I know how to curl my hair and pull it away from the face for volume, etc. but I've mostly done it on long hair, or on my short hair where it was wavy. Searches for curling short hair bring up bobs that I wouldn't qualify as "short" and searches for curling pixie cuts don't bring up this fluffy curly texture.

Product: I have pigment dyed hair - that I'll be re-doing tomorrow before I curl - and so nothing too harsh. I have access to hairspray, wax, various pomades/creams, and cornstarch (which seems similar to those lifting powders.) In general I prefer using less product overall so I can preserve the color and wash it less. But I'm going to curl it after I dye it for a photo since I'm doing a two tone color! So a little extra product for a cute photo is fine.
posted by Crystalinne to Clothing, Beauty, & Fashion (14 answers total) 3 users marked this as a favorite
 
Have you tried really small rollers or hot sticks? They'd give you a tighter curl than you could achieve with the curling iron, and a ton of volume when you brush it out. Also, you could try blow-drying in a little volume mousse before you curl to give the whole thing a bit more chutzpah.
posted by nerdfish at 12:19 AM on January 21, 2016


I remember some of your previous AskMe hair posts!

For the look you want (the blue picture) it needs to be a LOT longer. And it looks super cute now.

I have crazy thick hair (i.e. lots of hair) but the hairs themselves are super fine, so it doesn't hold curl well and can lay pretty flat. Having dirty hair helps this, and you can "fake" dirty hair with some generic drugstore dry shampoo. However, my all-time favorite product for volume is Bumble and Bumble's DrySpun Finish. As you'll see from that link, it's expensive as shit. However, if you have a Sephora nearby you can find a small travel-sized can in order to give the product a try.
posted by Brittanie at 2:10 AM on January 21, 2016


Re: dry shampoo, most of the loose powder kinds (as opposed to aeresol) are primarily made of cornstarch.
posted by Brittanie at 2:12 AM on January 21, 2016


Sorry if it wasn't clear - that's an old photo of me - just showing what my curled texture sorta looks like. The top is nearly as long as the girl's in the photo now. Maybe an inch or so shorter with some texture - it's hard to tell since hers is up. I just cut it yesterday and haven't taken a decent picture as I still need to dye it. It goes down to the top of my left ear. ETAHere's a not great, no makeup bad lighting photo that I recovered.
posted by Crystalinne at 2:18 AM on January 21, 2016 [1 favorite]
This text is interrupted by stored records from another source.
(** * AML: bias-evaluation inference driver and top-k re-scoring wrapper

    Shallow embedding of
      - [src/refine_lm/model_BERT.py]  (class [CustomBERTModel]), and
      - [src/inference.py]             ([parse_args] and [main]).

    Tensor entries are modelled as real numbers: the arithmetic of the
    re-weighting layer and of softmax is the exact one, rounding of the
    machine floats is not part of the model. *)

From Stdlib Require Import List Bool Arith ZArith Lia.
From Stdlib Require String Ascii.
From Stdlib Require Import Permutation Sorted.
From Stdlib Require Import Reals Lra.
Import ListNotations.

(* ================================================================== *)
(** * Part I: [refine_lm/model_BERT.py] *)
(* ================================================================== *)

Module ModelBERT.

Local Open Scope R_scope.

(** ** Tensors *)

(** A tensor of rank 1, 2 and 3, in row-major nesting.  The driver only
    handles [sentence, word, probable token] tensors. *)
Definition Tensor1 := list R.
Definition Tensor2 := list Tensor1.
Definition Tensor3 := list Tensor2.

(** [t[i, p, v]]; entries that do not exist read as [0]. *)
Definition get3 (t : Tensor3) (i p v : nat) : R :=
  nth v (nth p (nth i t []) []) 0.

(** The shape of a tensor: all sentences have [S] rows of [V] entries. *)
Definition has_shape (t : Tensor3) (B S V : nat) : Prop :=
  length t = B /\
  forall t2, In t2 t ->
    length t2 = S /\ forall row, In row t2 -> length row = V.

(** [torch.zeros_like] *)
Definition zeros_like (t : Tensor3) : Tensor3 :=
  map (map (map (fun _ : R => 0))) t.

(** In-place update of one list cell; the list is unchanged when the index
    is outside of it (torch raises there; [forward] only writes at the
    indices [topk] returned for that very row, which are inside). *)
Fixpoint update {A : Type} (n : nat) (f : A -> A) (l : list A) : list A :=
  match l, n with
  | [], _ => []
  | x :: l', O => f x :: l'
  | x :: l', S n' => x :: update n' f l'
  end.

(** [t[i, p, v] = x] *)
Definition set3 (t : Tensor3) (i p v : nat) (x : R) : Tensor3 :=
  update i (update p (update v (fun _ => x))) t.

(** ** The tensor primitives used by [forward] *)

(** Sum of the entries of a vector. *)
Definition sum (l : list R) : R := fold_right Rplus 0 l.

(** Indices of the [True] entries of a boolean mask ([mask.nonzero()]),
    counted from [start]. *)
Fixpoint nonzero_from (start : nat) (mask : list bool) : list nat :=
  match mask with
  | [] => []
  | b :: mask' =>
      if b then start :: nonzero_from (S start) mask'
      else nonzero_from (S start) mask'
  end.

Definition nonzero (mask : list bool) : list nat := nonzero_from 0 mask.

(** [t[mask, :]] for a boolean mask over the rows of [t]: the rows at the
    [True] positions, in order.  Indexing with a mask whose length differs
    from the number of rows raises [IndexError]. *)
Definition bool_index (mask : list bool) (t : Tensor2) : option Tensor2 :=
  if Nat.eqb (length mask) (length t)
  then Some (map (fun p => nth p t []) (nonzero mask))
  else None.

(** Insertion of an (entry, index) pair into a list ordered by decreasing
    entry.  Among equal entries the inserted one goes first. *)
Fixpoint insert_desc (x : R * nat) (l : list (R * nat)) : list (R * nat) :=
  match l with
  | [] => [x]
  | y :: l' =>
      if Rle_dec (fst y) (fst x) then x :: l else y :: insert_desc x l'
  end.

Definition sort_desc (l : list (R * nat)) : list (R * nat) :=
  fold_right insert_desc [] l.

(** A row of logits with the vocabulary index of each entry. *)
Definition enumerate (row : Tensor1) : list (R * nat) :=
  combine row (seq 0 (length row)).

(** [row.topk(k)] on one row: the [k] largest entries in decreasing order,
    each with its index.  Ties are broken towards the lower index. *)
Definition topk_row (k : nat) (row : Tensor1) : list (R * nat) :=
  firstn k (sort_desc (enumerate row)).

(** [t.topk(k)] along the last dimension of a rank-2 slice [rows] of a
    tensor whose last dimension is that of [whole].  Torch raises when [k]
    exceeds the size of the last dimension, also when the slice has no
    row. *)
Definition topk (k : nat) (whole rows : Tensor2)
  : option (list Tensor1 * list (list nat)) :=
  if forallb (fun row => Nat.leb k (length row)) whole
  then Some (map (fun row => map fst (topk_row k row)) rows,
             map (fun row => map snd (topk_row k row)) rows)
  else None.

(** Dot product of two vectors. *)
Definition dot (u v : Tensor1) : R :=
  sum (map (fun ab => fst ab * snd ab) (combine u v)).

(** [nn.Linear]: [y_j = sum_i weight[j][i] * v[i] + bias[j]]. *)
Definition linear (weight : Tensor2) (bias : Tensor1) (v : Tensor1) : Tensor1 :=
  map (fun wb => dot (fst wb) v + snd wb) (combine weight bias).

(** [v.softmax(dim=-1)] on one row. *)
Definition softmax (v : Tensor1) : Tensor1 :=
  map (fun x => exp x / sum (map exp v)) v.

(** Column [c] of a matrix given by rows ([m[:, c]]). *)
Definition column {A : Type} (d : A) (c : nat) (m : list (list A)) : list A :=
  map (fun row => nth c row d) m.

(** [t[i, pos, idx] = vals] with index tensors [pos] and [idx] of equal
    length: entry [t] of [vals] goes to [t[i, pos[t], idx[t]]]. *)
Fixpoint index_put (t : Tensor3) (i : nat) (pos idx : list nat) (vals : list R)
  : Tensor3 :=
  match pos, idx, vals with
  | p :: pos', v :: idx', x :: vals' =>
      index_put (set3 t i p v x) i pos' idx' vals'
  | _, _, _ => t
  end.

(** ** The module *)

(** Token ids of a batch: one row per sentence. *)
Definition TokenIds := list (list Z).

Record CustomBERTModel := {
  mask_token_id : Z;                       (* self.tokenizer.mask_token_id *)
  bert : TokenIds -> option Tensor3;       (* self.bert; [None]: it raised *)
  topk_k : nat;                            (* self.topk *)
  batch_size : nat;                        (* self.batch_size *)
  out_weight : Tensor2;                    (* self.out.weight *)
  out_bias : Tensor1                       (* self.out.bias *)
}.

(** [nn.init.ones_] on a [k] by [k] matrix. *)
Definition ones (k : nat) : Tensor2 := repeat (repeat 1 k) k.
Lemma historyPhase_outbound short mockId name fallback hist sdk n key u :
  outbound (snd (historyPhase short mockId name fallback hist sdk n key u))
  = (outbound u ++ [ODune n])%list.
Proof.
  unfold historyPhase. destruct (settle (sdk n)) as [qr|err]; [|reflexivity].
  destruct (hist _ _) as [series|e]; [reflexivity|]. destruct (nullish e); reflexivity.
Qed.

Lemma historyPhase_miss short mockId name fallback hist sdk n key u :
  missOutcome key u (fst (historyPhase short mockId name fallback hist sdk n key u))
    (snd (historyPhase short mockId name fallback hist sdk n key u)).
Proof.
  unfold historyPhase, missOutcome. destruct (settle (sdk n)) as [qr|err].
  - destruct (hist _ _) as [series|e]; cbn.
    + split; [reflexivity|]. left. eexists. repeat split.
    + destruct (nullish e); cbn; (split; [reflexivity|]); right; repeat split.
  - cbn. split; [reflexivity|]. right. repeat split.
Qed.

(** ** The routes without cache *)

Lemma upstreamStatusCatch_eq short err u :
  nullish err = false ->
  upstreamStatusCatch short err u = (upstreamFailure short err (nowOf u), ticked u).
Proof.
  intros Hn. unfold upstreamStatusCatch, bind, getProp. rewrite Hn. cbn.
  unfold upstreamFailure, upstreamStatus, upstreamBody, resStatusJson, lift, jsOr.
  destruct (truthy (optProp (optProp (prop err "response") "data") "error")); cbn;
    rewrite ?Hn; reflexivity.
Qed.

(** The part of a route without cache that follows the identifier check. *)
Lemma uncached_tail short sdk q u :
  configured ->
  tryCatch
    (data <- fetchDuneQuery sdk q ;;
     response <- duneResponse data q ;;
     ret (json response))
    (upstreamStatusCatch short) u
  = uncachedRoute short sdk q u.
Proof.
  intros Hc. unfold uncachedRoute. destruct (toStr q) as [s|e] eqn:Hq.
  - unfold tryCatch, bind at 1. rewrite (fetchDuneQuery_spec sdk q s u Hc Hq).
    unfold uncachedPhase. destruct (settle (sdk (parseIntString s))) as [qr|err] eqn:Hs.
    + cbn. rewrite jsOr_again by reflexivity. reflexivity.
    + rewrite (upstreamStatusCatch_eq short err _ (settle_not_nullish _ _ Hs)). reflexivity.
  - unfold tryCatch, bind at 1. rewrite (fetchDuneQuery_unprintable sdk q e u Hq).
    rewrite (upstreamStatusCatch_eq short noPrimitive u eq_refl). reflexivity.
Qed.

Lemma depositsTimeline_eq sdk req w :
  configured ->
  depositsTimeline sdk req w =
    if truthy (depositsTimelineQueryId req)
    then uncachedRoute "Failed to fetch deposits timeline" sdk (depositsTimelineQueryId req) w
    else (Return (missingIdResponse
                    "Please provide queryId parameter or set DEPOSITS_TIMELINE_QUERY_ID environment variable"),
          w).
Proof.
  intros Hc. unfold depositsTimeline, checkDuneApiKey, duneClient. rewrite Hc.
  cbn [negb truthy orb]. fold (depositsTimelineQueryId req).
  destruct (truthy (depositsTimelineQueryId req)) eqn:Hq; cbn [negb].
  - apply (uncached_tail _ sdk _ w Hc).
  - reflexivity.
Qed.

Lemma query_eq sdk req w :
  configured ->
  query sdk req w =
    if truthy (body_queryId req)
    then uncachedRoute "Failed to execute query" sdk (body_queryId req) w
    else (Return (missingIdResponse "Please provide queryId in request body"), w).
Proof.
  intros Hc. unfold query, checkDuneApiKey, duneClient. rewrite Hc. cbn [negb truthy orb].
  destruct (truthy (body_queryId req)) eqn:Hq; cbn [negb].
  - apply (uncached_tail _ sdk _ w Hc).
  - reflexivity.
Qed.

Lemma uncachedRoute_world short sdk q u :
  cache (snd (uncachedRoute short sdk q u)) = cache u
  /\ mutations (snd (uncachedRoute short sdk q u)) = mutations u
  /\ clock (snd (uncachedRoute short sdk q u)) = clock u.
Proof.
  unfold uncachedRoute, uncachedPhase. destruct (toStr q) as [s|e]; [|auto].
  destruct (settle (sdk (parseIntString s))); auto.
Qed.

Lemma uncachedRoute_outbound short sdk q n u :
  parseInt q = Return n ->
  outbound (snd (uncachedRoute short sdk q u)) = (outbound u ++ [ODune n])%list.
Proof.
  unfold parseInt, uncachedRoute, uncachedPhase. destruct (toStr q) as [s|e]; [|discriminate].
  intros [= <-]. destruct (settle (sdk (parseIntString s))); reflexivity.
Qed.

Lemma uncachedRoute_unprintable short sdk q e u :
  parseInt q = Throw e ->
  uncachedRoute short sdk q u
  = (Return (mkResponse (VNum 500) (upstreamBody short noPrimitive (nowOf u))), ticked u).
Proof.
  unfold parseInt, uncachedRoute. destruct (toStr q) as [s|e']; [discriminate|]. reflexivity.
Qed.

Lemma readWorld_lookup key w k e :
  cache (readWorld key w) !! k = Some e -> cache w !! k = Some e.
Proof.
  rewrite cache_readWorld. destruct (staleAt key w); [|auto].
  destruct (decide (key = k)) as [->|Hne].
  - rewrite lookup_delete_eq. discriminate.
  - rewrite lookup_delete_ne by exact Hne. auto.
Qed.

Lemma readWorld_other key w k :
  k <> key -> cache (readWorld key w) !! k = cache w !! k.
Proof.
  intros Hne. rewrite cache_readWorld. destruct (staleAt key w); [|reflexivity].
  apply lookup_delete_ne. congruence.
Qed.

Lemma readValue_success key w :
  storedSuccess w -> truthy (readValue key w) = true ->
  prop (readValue key w) "success" = VBool true.
Proof.
  intros Hinv. unfold readValue. destruct (cache w !! key) as [e|] eqn:Hk; [|discriminate].
  destruct (nowOf w - timestamp e <? CACHE_TTL)%Z; [|discriminate].
  intros _. apply (Hinv key e Hk).
Qed.

Lemma falsy_read_persists key w w2 :
  truthy (readValue key w) = false ->
  cache w2 !! key = cache (readWorld key w) !! key ->
  truthy (readValue key w2) = false.
Proof.
  intros Ht Hsame. unfold readValue in *. rewrite Hsame, cache_readWorld. unfold staleAt.
  destruct (cache w !! key) as [e0|] eqn:Hk.
  - destruct (nowOf w - timestamp e0 <? CACHE_TTL)%Z; cbn.
    + rewrite Hk. destruct (nowOf w2 - timestamp e0 <? CACHE_TTL)%Z; [exact Ht | reflexivity].
    + rewrite lookup_delete_eq. reflexivity.
  - rewrite Hk. reflexivity.
Qed.

Lemma storedSuccess_same w w' : cache w' = cache w -> storedSuccess w -> storedSuccess w'.
Proof. intros Heq Hinv k e. rewrite Heq. apply Hinv. Qed.

(** ** The seven cached routes, together *)

Lemma readWorld_tick key w : tick w <= tick (readWorld key w).
Proof.
  unfold readWorld. destruct (cache w !! key) as [e|]; [|reflexivity].
  destruct (nowOf w - timestamp e <? CACHE_TTL)%Z; cbn; lia.
Qed.

Lemma success_is_truthy b : prop b "success" = VBool true -> truthy b = true.
Proof. destruct b; try discriminate; reflexivity. Qed.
Consider damp hair in Velcro rollers with some kind of styling product ... My long hair gets huge volume with Velcro rollers and curling irons have never come close to what the rollers can do.
You can sit around the house in rollers for a few hours which is always a fun retro housewifey thing for me.
I really like hair wax too but it will probably pull the curl out.
If you regularly want your hair to stand up like that, it will probably stand up better after you style it that way for a week or so, "training" it.
posted by littlewater at 6:08 AM on January 21, 2016 [1 favorite]


And when I say damp hair - this is just washed not blow dried hair that's has a few minutes to go from dripping wet to damp. Don't blow dry before pulling in rollers. But you can put the dryer on once rollers are in.
posted by littlewater at 6:10 AM on January 21, 2016


If you're using the curling iron, pin the curl to itself afterwards (keeping the coil together like it was on the iron barrel). Let them all cool before taking them out. The curl will hold better.
posted by lizbunny at 6:59 AM on January 21, 2016 [1 favorite]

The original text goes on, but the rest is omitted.